Knowing God

Jeremiah 24:7

English Standard Version (ESV)

7 I will give them a heart to know that I am the Lord, and they shall be my people and I will be their God, for they shall return to me with their whole heart.

Jesus sent His son, who gave his life, that we might be able to know God, to have relationship with Him. Why do we settle for less?

We seem willing to know “about” God. We shun first hand knowledge. Even with His word, we prefer to hear interpretations of what it means, shying away from reading it for ourselves and letting it speak to us directly. We don’t seek His face. We would rather hear from folks who say they have seen His face and get their interpretation of who He is.

Man has long had this problem. The children of Israel wanted Moses to go up and get the word from the Lord. They wanted a King. We want an intermediary. We want to forget that the temple curtain was torn and we have direct access. We are comfortable with other men as priests. We are happy sitting in pews and being told about God. As long as we seek intermediaries and go betweens, there are men willing to fill the role. But them we get a filtered God, not the real deal, often not even anything close to the Creator of the universe.

Perhaps we can’t handle looking directly in the face of God. He is awesome, but why deny ourselves the relationship we were created for. Because we have avoided direct knowledge of Him, we live with a lesser God. We rely on the “favorite” bible verses that make Him less awesome, less holy. We have a God who is an answer man when we have questions and a rescuer when we have fouled up things beyond our ability to repair. Like everything else in life, we want what we want, and not what we need.

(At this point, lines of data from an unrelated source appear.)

(** * virzz/systemd: lifecycle operations over the service manager

    A shallow embedding of [systemd.go] and [cmd.go].  Every operation of the
    package is a sequence of calls to the outside world (the system bus, the
    file system, the logger, the job-completion channel); the embedding keeps
    that sequence explicit.  An operation is a program over the calls it may
    issue; running it against an environment that answers the calls yields
    how the operation ends (the value it returns, or that it never returns:
    a receive on the completion channel with no job pending blocks for
    good, and so does a loop whose condition cannot fail) together with the
    trace of calls issued. *)

From Stdlib Require Import ZArith String List Bool Lia DecimalString.
Import ListNotations.
Open Scope string_scope.
Open Scope Z_scope.
Open Scope list_scope.

Set Implicit Arguments.

(** Go's [+] on strings. *)
Notation "a +++ b" := (String.append a b) (at level 60, right associativity).

(** ** Values *)

(** A Go [error] is opaque to this package: it is created, logged through
    [err.Error()] and returned.  It is identified with its message; the nil
    error is [None] of [option error]. *)
Definition error := string.

(** A [(T, error)] result pair. *)
Inductive result (T : Type) : Type :=
| Ok : T -> result T
| Err : error -> result T.
Arguments Ok {T} _.
Arguments Err {T} _.

(** zap severities used by the package. *)
Inductive Level : Type := InfoLevel | WarnLevel | ErrorLevel.

(** Structured zap fields, [zap.String(k, v)]; [zap.Error(err)] has key
    ["error"]. *)
Definition Field := (string * string)%type.
Definition zap_String (k v : string) : Field := (k, v).
Definition zap_Error (e : error) : Field := ("error", e).

(** [dbus.UnitStatus] of go-systemd. *)
Module UnitStatus.
Record t : Type := Build {
  Name : string;
  Description : string;
  LoadState : string;
  ActiveState : string;
  SubState : string;
  Followed : string;
  Path : string;
  JobId : Z;
  JobType : string;
  JobPath : string
}.
End UnitStatus.

(** [user.User] of os/user. *)
Module User.
Record t : Type := Build {
  Uid : string;
  Gid : string;
  Username : string;
  Name : string;
  HomeDir : string
}.
End User.

(** The [Systemd] struct; its [logger] field is the logging effect below. *)
Record Systemd : Type := New {
  Name : string;
  Description : string;
  Version : string;
  AppID : string
}.

(** [strconv.Itoa]. *)
Definition Itoa (i : Z) : string := NilEmpty.string_of_int (Z.to_int i).

(** ** Calls to the outside world

    One constructor per library call the package makes, indexed by the type
    of what the call hands back.  The manager calls return [(int, error)] in
    Go; the job id is discarded everywhere, so only the error is kept.
    [Recv] is the receive [<-recv] on the job-completion channel.  The
    manager writes to that channel once for every job it queued, that is
    once for every lifecycle call it accepted with the channel; the world
    says what the result is.  A receive with no queued job left to report
    never returns: see [run]. *)
Inductive Call : Type -> Type :=
| NewSystemConnection : Call (option error)
| StartUnit (name mode : string) : Call (option error)
| StopUnit (name mode : string) : Call (option error)
| KillUnit (name : string) (signal : Z) : Call unit
| RestartUnit (name mode : string) : Call (option error)
| ReloadOrRestartUnit (name mode : string) : Call (option error)
| ReloadDaemon : Call (option error)
| ListUnitsByPatterns (states patterns : list string)
    : Call (result (list UnitStatus.t))
| Recv : Call string
| Log (lvl : Level) (msg : string) (fields : list Field) : Call unit
| Println (text : string) : Call unit
| OsExecutable : Call (result string)
| OsWriteFile (name data : string) (perm : Z) : Call (option error)
| OsReadFile (name : string) : Call (result string)
| OsRemove (name : string) : Call (option error)
| OsSymlink (oldname newname : string) : Call (option error)
| OsStat (name : string) : Call (result bool)
| UserCurrent : Call (result User.t).

(** A call together with what it returned. *)
Inductive Event : Type :=
| Ev : forall X : Type, Call X -> X -> Event.
Arguments Ev {X} _ _.

(** What the outside world answers at one moment. [os_stat] answers
    [Ok isDir]; [completion] is the value waiting on the completion channel. *)
Record World : Type := {
  dial : option error;
  start_unit : string -> string -> option error;
  stop_unit : string -> string -> option error;
  restart_unit : string -> string -> option error;
  reload_or_restart_unit : string -> string -> option error;
  reload_daemon : option error;
  list_units : list string -> list string -> result (list UnitStatus.t);
  completion : string;
  os_executable : result string;
  os_write_file : string -> string -> Z -> option error;
  os_read_file : string -> result string;
  os_remove : string -> option error;
  os_symlink : string -> string -> option error;
  os_stat : string -> result bool;
  user_current : result User.t
}.

(** The environment: the world's answers may depend on everything that
    happened before. *)
Definition Env : Type := list Event -> World.

Definition answer (w : World) {X : Type} (c : Call X) : X :=
  match c in Call X return X with
  | NewSystemConnection => dial w
  | StartUnit name mode => start_unit w name mode
  | StopUnit name mode => stop_unit w name mode
  | KillUnit _ _ => tt
  | RestartUnit name mode => restart_unit w name mode
  | ReloadOrRestartUnit name mode => reload_or_restart_unit w name mode
  | ReloadDaemon => reload_daemon w
  | ListUnitsByPatterns states patterns => list_units w states patterns
  | Recv => completion w
  | Log _ _ _ => tt
  | Println _ => tt
  | OsExecutable => os_executable w
  | OsWriteFile name data perm => os_write_file w name data perm
  | OsReadFile name => os_read_file w name
  | OsRemove name => os_remove w name
  | OsSymlink oldname newname => os_symlink w oldname newname
  | OsStat name => os_stat w name
  | UserCurrent => user_current w
  end.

We know, deep inside, that really knowing God will change us, and that we really need to change.

There is available to us a pearl of great price. We need to be willing to sell all that we have to get it. To get all of God we need to be willing to give up all else. We can know God, but with a relationship that potent, all else pales. Are we willing to give up all that we have to get all that we need? We know, deep inside, that we are settling for less than what Our Lord died for.

A farmer once was walking along the road when the King approached. He was carrying a bag of the wheat he had grown. The King stopped and asked him for some of his wheat. The farmer opened his bag and pulled out a single grain and shyly handed it to the king. The king opened a bag he was carrying, full of gold coins. He pulled out a single coin and gave it to the farmer. What if the farmer had given up his whole bag?

Our bags seem so valuable, but they are really not compared to what has been already purchased for us, Him.